Викарий подождал, пока все рассядутся, и подошел к пюпитру. После неизбежных формальностей он решил – спонтанно, как понял Эндрю, – оставить пюпитр с разложенными на нем записями, чтобы быть как можно ближе к пастве.
– Как часто бывает, у меня мало общего с Джозефиной, – начал он. – Она была тезкой моей бабушки, которую я всегда называл «бабуля Джо», и они обе вели дневник. Дневник моей бабули мы смогли прочитать только после ее смерти; до этого, конечно, он невероятно интриговал нас. Только ознакомившись с ним, мы наконец поняли, что большая часть записей была сделана ею после пары стаканов крепкого джина с тоником. Поэтому читать их местами довольно трудно.
Ответом на его слова была теплая волна смеха, и Эндрю почувствовал, как Пегги взяла его за руку.
– От добрых людей, занявшихся делами Джозефины, и из ее дневника я узнал, что это была проницательная, яркая и полная жизни женщина. И пусть она не стеснялась строгих суждений, особенно когда дело касалось телепрограмм и метеорологов, со страниц дневника на нас смотрит человек с мягким сердцем и твердым характером.
Пегги сжала ладонь Эндрю, и он ответил тем же.

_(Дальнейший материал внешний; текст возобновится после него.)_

Lemma elem_of_getByIndex {R} (store : gmap Z (Z * R)) value k r :
  (k, r) ∈ getByIndex store value ↔ store !! k = Some r ∧ r.1 = value.
Proof.
  unfold getByIndex. rewrite list_elem_of_filter, merge_sort_Permutation.
  rewrite elem_of_map_to_list. simpl. tauto.
Qed.

Lemma getByIndex_nil {R} (store : gmap Z (Z * R)) value :
  (∀ k r, store !! k = Some r → r.1 ≠ value) → getByIndex store value = [].
Proof.
  intros Hnone. destruct (getByIndex store value) as [|[k r] l] eqn:Hl; [done|].
  assert ((k, r) ∈ getByIndex store value) as Hin by (rewrite Hl; left).
  apply elem_of_getByIndex in Hin as [Hk Hr]. by destruct (Hnone k r Hk).
Qed.

(** Deleting the records of a list from one store. *)
Lemma delete_performances (db : Db) (l : list (Z * (Z * PerformanceData))) :
  let db' := foldl (λ db perf, delete_record CardPerformance perf.1 db) db l in
  sets db' = sets db ∧ cards db' = cards db ∧ sessions db' = sessions db
  ∧ ∀ k p, cardPerformance db' !! k = Some p
           ↔ cardPerformance db !! k = Some p ∧ k ∉ l.*1.
Proof.
  revert db. induction l as [|[k0 r0] l IH]; intros db; cbv zeta; cbn [foldl fst].
  { do 3 (split; [done|]). intros k p.
    split; [intros ?; split; [done|apply not_elem_of_nil]|by intros [? _]]. }
  specialize (IH (delete_record CardPerformance k0 db)). cbv zeta in IH.
  destruct IH as (-> & -> & -> & Hp). rewrite fmap_cons. cbn [fst].
  do 3 (split; [done|]). intros k p. rewrite Hp. simpl.
  rewrite lookup_delete_Some, not_elem_of_cons. intuition congruence.
Qed.
(** * Digital-twin voice agent: conversation state and turn pipeline

    A shallow embedding of [app.py], the Streamlit script of the voice
    agent.  The script is re-executed from its first line on every user
    interaction; what survives between executions is [st.session_state]
    and the file system.  The embedding follows the script block by block:

    - [get_secret] and the start-up validation of the API keys (l. 14-39);
    - the construction of the system prompt and of the message log
      (l. 86-198);
    - the turn pipeline: temporary file, transcription, guard on the
      transcribed text, completion, synthesis (l. 636-706);
    - the autoplay and scroll blocks that close the script (l. 708-786).

    Python text is a sequence of Unicode code points, exceptions are an
    explicit result type, and what the script receives from outside (the
    configuration, the loaded documents, the recording, the answers of
    the three services) is supplied with every execution of the script.

    Left out: the construction of the three clients (l. 42-49), which
    only stores the keys, and the page itself (l. 55-60 and 200-633: page
    configuration, style sheet, header, the rendering of the history,
    the microphone dock), which reads the session state and does not
    change it. *)

From Stdlib Require Import String Ascii ZArith DecimalString SpecFloat.
From Stdlib Require DecimalPos DecimalZ.
From stdpp Require Import gmap list.

Local Open Scope list_scope.

(** ** Python text *)

(** A Python [str] is a sequence of code points. *)
Abbreviation pystr := (list N).
Abbreviation bytes := (list Byte.byte).

(** An ASCII literal of the source, as code points. *)
Definition lit (s : string) : pystr :=
  List.map N_of_ascii (list_ascii_of_string s).

Definition LF : N := 10%N.
Definition DQUOTE : N := 34%N.
Definition EM_DASH : N := 8212%N.

(** [sep.join(parts)] *)
Fixpoint join (sep : pystr) (parts : list pystr) : pystr :=
  match parts with
  | [] => []
  | [p] => p
  | p :: rest => p ++ sep ++ join sep rest
  end.

(** [str.isspace] on one code point: the white space table of CPython
    ([_PyUnicode_IsWhitespace]), which [str.strip()] uses. *)
Definition isspace (c : N) : bool :=
  ((9 <=? c) && (c <=? 13) || (28 <=? c) && (c <=? 32)
   || (c =? 133) || (c =? 160) || (c =? 5760)
   || (8192 <=? c) && (c <=? 8202)
   || (c =? 8232) || (c =? 8233) || (c =? 8239) || (c =? 8287)
   || (c =? 12288))%N.

Fixpoint lstrip (s : pystr) : pystr :=
  match s with
  | [] => []
  | c :: s' => if isspace c then lstrip s' else s
  end.

Definition rstrip (s : pystr) : pystr := rev (lstrip (rev s)).

(** [s.strip()] *)
Definition strip (s : pystr) : pystr := rstrip (lstrip s).

(** Truth value of a Python object that is [None] or a [str]. *)
Definition truthy (v : option pystr) : bool :=
  match v with
  | None => false
  | Some [] => false
  | Some (_ :: _) => true
  end.

(** ** Exceptions *)

(** Every exception the script can observe is rendered with [{e}], so an
    exception is represented by [str(e)].  [st.stop()] and [st.rerun()]
    raise Streamlit's script-control exceptions, which derive from
    [BaseException] and pass through [except Exception]. *)
Inductive signal :=
| Exception (msg : pystr)
| StopException
| RerunException.

Inductive result (A : Type) :=
| Ok (a : A)
| Raise (e : signal).
Arguments Ok {A} a.
Arguments Raise {A} e.

(** The outcome of a call into an external library or service. *)
Inductive outcome (A : Type) :=
| Returns (a : A)
| Raises (msg : pystr).
Arguments Returns {A} a.
Arguments Raises {A} msg.

(** Sequencing of fallible code. *)
#[global] Instance result_ret : MRet result := fun A a => Ok a.
#[global] Instance result_bind : MBind result := fun A B f m =>
  match m with
  | Ok a => f a
  | Raise e => Raise e
  end.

– Когда Джозефина умирала, рядом не случилось ни родных, ни друзей, – продолжал викарий, – и сегодня она могла остаться в одиночестве. Поэтому так приятно увидеть стольких людей, уделивших время, чтобы прийти сюда. В начале жизни никто из нас не знает, как он с нею будет расставаться, каким будет его последний путь, но если бы мы ведали наверняка, что наши последние минуты пройдут в компании таких же добрых душ, как ваши, то мы бы возрадовались. Поэтому спасибо вам. А теперь попрошу вас встать и присоединиться ко мне в восприятии Господа.
После службы викарий стоял у церковной двери и коротко благодарил каждого за посещение. Эндрю даже расслышал, как он говорил Бобу, что, конечно, с радостью заглянет на чашку чая, но от кексов, скорее всего, воздержится.
– Но они у меня огромные! – возражал Боб. – Таких больших вы не увидите на несколько миль в округе, честно.
– Думаю, сегодня он заполучил человек двадцать новых клиентов, – сказала Пегги. – Вот шельмец.
Она направилась к скамейке; Эндрю смахнул опавшую листву, чтобы можно было присесть.
– Так ты мне расскажешь, как прошел разговор с Кэмероном? – спросила Пегги.
Эндрю откинулся на спинку и посмотрел в небо, следя за далеким самолетом, оставлявшим за собой едва видимый след. Приятно было вот так вытянуть шею. Надо почаще это делать.
– Эндрю?
Ну что он мог сказать?
Разговор получился бессвязный и неубедительный. Кэмерон изо всех сил старался уверить Эндрю, что он стоял за него горой, что он с радостью опустил бы его, Эндрю, откровения на званом ужине, если бы это зависело от него. Но потом начал сдабривать свою речь фразами типа «служебный долг» и «следование протоколу».
– Ты же понимаешь, что я должен был про это рассказать? – заключил Кэмерон. – Потому что, по каким бы причинам ты ни сделал то… что сделал, это все равно вызывает озабоченность.
– Понимаю, – ответил Эндрю. – Правда.
– Черт возьми, ну что бы ты сделал на моем месте?
Эндрю встал.
– Слушай, Кэмерон, я думаю, что ты должен поступать так, как подсказывает тебе чувство. И если это означает, что нужно сдать меня кому-то из начальства и таким образом решить вопрос о сокращении, когда он встанет снова, тогда я понимаю. И зла держать не буду.